Haru Glory, 16 ans, est un jeune garçon tout ce qu'il y a de plus typique dans un shonën. En effet, il vit tranquillement sur l'île Garage avec sa soeur aînée. Du basique quoi.
Mais voilà, comme Rave est un shônen il faut bien qu'il arrive quelques péripéties à notre héros. C'est pourquoi Hiro Mashima, le mangaka pervers à souhait, va mener la vie dure au jeune Haru pour le plus grand bonheur du lecteur. Plus concrètement, Haru va devoir traverser maintes et maintes péripéties et ce juste après qu'il ait pêché Plue !! « Mais qu'est ce que c'est que ce binz ? ».
Bah Plue c'est tout simplement une sorte de chien, avec un nez en forme de carotte, qui n'arrête pas de trembler et manger (véridique je vous assure). Accessoirement, Plue a le pouvoir de retrouver les morceaux de Rave, pierres sacrées de lumière qui sont les seules à pouvoir lutter contre les «Dark Bring» : les pierres maléfiques, que l'organisation «Demon Card» possède.
C'est d'après ces aveux de Shiba, l'ancien Rave Master, et la rencontre avec un membre de «Demon Card» qui Haru décide de partir à l'aventure afin de retrouver les fragments de Rave, de lutter contre «Demon Card» et tout logiquement de sauver le monde (faut pas oublier que l'on est dans un shônen).
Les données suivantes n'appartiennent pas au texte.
(** * Monte Carlo portfolio simulation: model and verified properties

    Shallow embedding of the simulation-and-aggregation engine of
    [src/conf/webpack.prod.config.js] (the TypeScript module that defines
    [initializeOptions], [createMonteCarloEnvironment], [calculateProject],
    [syncMonteCarlo], ...).

    Modelling conventions.
    - A JavaScript [number] that the program computes by arithmetic is an
      exact rational ([Q]): no rounding error, no overflow.  Integral
      quantities that are used as counts or array indices ([numYears],
      [numRuns], [startYear]) are integers ([Z]).  The one division of the
      program, by the index of the previous year in [toAbsoluteIndices], is
      the division of [Q]; a previous index of 0 (a draw of exactly -1),
      for which JavaScript yields NaN or an infinity, is outside the model.
      A theorem that promises what a run computes from such numbers
      therefore carries the hypotheses that keep the run where exact
      numbers stand for doubles: no index of 0, and sums within
      [Number.MAX_VALUE].
    - A value that may be [undefined] (an out-of-range array read, an absent
      object property) or [NaN] (arithmetic on [undefined]) is a [number]
      of the three-constructor type below.
    - Exceptions and non-termination are results: [Throw] and [OutOfFuel].
      A property of the options is present with a value or absent; a
      property that is present with the value [undefined] is not modelled.
    - Project objects are compared by identity ([===]) in the source, so an
      array of projects is a list of references into an immutable table of
      project objects; project arrays live in a store because
      [Object.assign] copies the reference to the caller's array and
      [Array.prototype.sort] sorts in place.
    - The generator [new Random(10)] of the external package simjs-random is
      a parameter: [random k mu sigma] is the value of the [k]-th call
      [random.normal(mu, sigma)] on a freshly constructed generator. *)

From Stdlib Require Import ZArith QArith Qround Lia Lqa.
From stdpp Require Import base option list gmap strings sorting.

(** ** Results of running JavaScript code *)

Inductive error : Type :=
  | TypeError
  | RangeError.

Inductive outcome (A : Type) : Type :=
  | Ok (a : A)
  | Throw (e : error)
  | OutOfFuel.

Arguments Ok {A} a.
Arguments Throw {A} e.
Arguments OutOfFuel {A}.

Definition outcome_bind {A B : Type} (k : A → outcome B) (m : outcome A) : outcome B :=
  match m with
  | Ok a => k a
  | Throw e => Throw e
  | OutOfFuel => OutOfFuel
  end.

#[global] Instance outcome_mbind : MBind outcome := @outcome_bind.
#[global] Instance outcome_mret : MRet outcome := @Ok.

(** Left-to-right loop over a list whose body may throw. *)
Fixpoint foldlM {A B : Type} (f : A → B → outcome A) (a : A) (l : list B) : outcome A :=
  match l with
  | [] => Ok a
  | b :: l' => a' ← f a b; foldlM f a' l'
  end.

(** ** JavaScript numbers and arrays *)

Inductive number : Type :=
  | Undefined
  | NaN
  | Num (q : Q).

(** [a <= b] and [a > b]: false as soon as one side is not a finite number. *)
Definition js_le (a b : number) : bool :=
  match a, b with
  | Num x, Num y => Qle_bool x y
  | _, _ => false
  end.

Definition js_gt (a b : number) : bool :=
  match a, b with
  | Num x, Num y => negb (Qle_bool x y)
  | _, _ => false
  end.

Definition js_add (a b : number) : number :=
  match a, b with
  | Num x, Num y => Num (x + y)
  | _, _ => NaN
  end.

Definition js_div (a b : number) : number :=
  match a, b with
  | Num x, Num y => Num (x / y)
  | _, _ => NaN
  end.

Definition Math_min (a b : number) : number :=
  match a, b with
  | Num x, Num y => Num (if Qle_bool x y then x else y)
  | _, _ => NaN
  end.

Definition Math_max (a b : number) : number :=
  match a, b with
  | Num x, Num y => Num (if Qle_bool x y then y else x)
  | _, _ => NaN
  end.

(** [Math.round]: the nearest integer, ties towards plus infinity. *)
Definition Math_round (x : Q) : Z := Qfloor (x + (1 # 2)).

(** [Number.MIN_VALUE] is the smallest positive double, [Number.MAX_VALUE]
    the largest finite one. *)
Definition MIN_VALUE : Q := Qpower 2 (-1074).
Definition MAX_VALUE : Q := inject_Z ((2 ^ 53 - 1) * 2 ^ 971).

(** [a[i]] for a numeric index: [None] stands for [undefined]. *)
Definition index {A : Type} (a : list A) (i : Z) : option A :=
  if (i <? 0)%Z then None else a !! Z.to_nat i.

Definition at_ (values : list Q) (i : Z) : number :=
  from_option Num Undefined (index values i).

Definition len {A : Type} (a : list A) : Z := Z.of_nat (length a).

(** [a.slice(start, end)]: negative positions count from the end, and both
    are clamped to the array. *)
Definition Array_slice {A : Type} (a : list A) (start end_ : Z) : list A :=
  let clamp (k : Z) := if (k <? 0)%Z then Z.max (len a + k) 0 else Z.min k (len a) in
  take (Z.to_nat (clamp end_ - clamp start)) (drop (Z.to_nat (clamp start)) a).

(** [a.sort(compare)] is a stable sort.  [le x y] says that
    [compare(x, y) <= 0].  Any stable sort returns the same array for a
    comparator that is a total preorder; this one inserts each element in
    front of the first element that is not smaller. *)
Section Sort.
Context {A : Type} (le : A → A → bool).

Fixpoint insert_sorted (x : A) (l : list A) : list A :=
  match l with
  | [] => [x]
  | y :: l' => if le x y then x :: l else y :: insert_sorted x l'
  end.

Definition Array_sort (l : list A) : list A := foldr insert_sorted [] l.
End Sort.

(** ** Data model *)

Abbreviation ref := nat (only parsing).
Abbreviation loc := nat (only parsing).

Record IProject : Type := {
  startYear : Z;
  totalAmount : Q
}.

Record SubBucket : Type := {
  sb_group : string;
  sb_min : number;
  sb_max : number
}.

Record IBucket : Type := {
  bucket_min : number;
  bucket_max : number;
  subBuckets : gmap string SubBucket
}.

Record IGroup : Type := {
  name : string;
  description : string;
  separator : bool;
  percentage : Q;
  from : number;
  to : number
}.

Record TwoThird : Type := {
  tt_min : number;
  tt_max : number
}.

Record IProjectResult : Type := {
  res_min : number;
  res_max : number;
  res_median : number;
  twoThird : TwoThird;
  buckets : list IBucket;
  groups : list IGroup;
  project : ref
}.

Record IMonteCarloEnvironment : Type := {
  env_investmentAmount : Q;
  env_liquidity : Q;
  noInterestReferenceLine : list number;
  env_numRuns : Z;
  env_numYears : Z;
  projectsByStartYear : gmap Z (list ref);
  simulatedValues : list (list Q)
}.

(** The caller's options object: every property may be absent (the
    interface marks [volatility] as required, nothing checks it at run
    time). *)
Record IMonteCarloSimulationOptions : Type := {
  opt_numYears : option Z;
  opt_numRuns : option Z;
  opt_projects : option loc;
  opt_investmentAmount : option Q;
  opt_performance : option Q;
  opt_seed : option Q;
  opt_volatility : option Q;
  opt_liquidity : option Q
}.

Record IInitializedMonteCarloSimulationOptions : Type := {
  numYears : Z;
  numRuns : Z;
  projects : loc;
  investmentAmount : Q;
  performance : Q;
  seed : option Q;
  taskIndex : option Z;
  valuesPerWorker : option Z;
  liquidity : Q;
  volatility : Q
}.

(** The store: the contents of every array of projects, by address. *)
Abbreviation Store := (gmap nat (list nat)) (only parsing).

Definition read (σ : Store) (l : loc) : list ref := default [] (σ !! l).

(** The lengths that [new Array(n)] accepts: the integers from 0 to
    2^32 - 1. *)
Definition arrayLength (n : Z) : Prop := (0 <= n <= 4294967295)%Z.

(** [new Array(n)] raises a RangeError for any other length. *)
Definition new_Array (n : Z) : outcome nat :=
  if (n <? 0)%Z || (4294967295 <? n)%Z then Throw RangeError else Ok (Z.to_nat n).

(** ** Option initialization *)

(** [Object.assign({}, defaults, options)]: a property of [options]
    replaces the default, and [projects] keeps pointing to the caller's
    array.  The array literal of the defaults is allocated on every call. *)
Definition initializeOptions (options : option IMonteCarloSimulationOptions) (σ : Store)
  : IInitializedMonteCarloSimulationOptions * Store :=
  let empty_array := fresh (dom σ) in
  let given {A : Type} (property : IMonteCarloSimulationOptions → option A) : option A :=
    options ≫= property in
  ({| investmentAmount := default 1000000%Q (given opt_investmentAmount);
      liquidity := default 10000%Q (given opt_liquidity);
      numRuns := default 10000%Z (given opt_numRuns);
      numYears := default 10%Z (given opt_numYears);
      performance := default 0%Q (given opt_performance);
      projects := default empty_array (given opt_projects);
      seed := given opt_seed;
      taskIndex := None;
      valuesPerWorker := None;
      volatility := default (1 # 100)%Q (given opt_volatility) |},
   <[empty_array := []]> σ).

(** ** Environment construction, aggregation and the synchronous driver *)

Section MonteCarlo.
(** The project objects, by reference: they are never written. *)
Variable deref : ref → IProject.
(** The draws of [new Random(10)]. *)
Variable random : nat → Q → Q → Q.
Au pays du soleil levant, Groove Adventure Rave est le dernier ovni qui plane sur l'horizon japonais. Pourtant, la concurrence est rude avec en tête One piece, Hunter X Hunter, Naruto ou le nouvel outsider Bleach.

Doit-on alors se fier au public japonais et foncer directement acheter cette nouvelle série ?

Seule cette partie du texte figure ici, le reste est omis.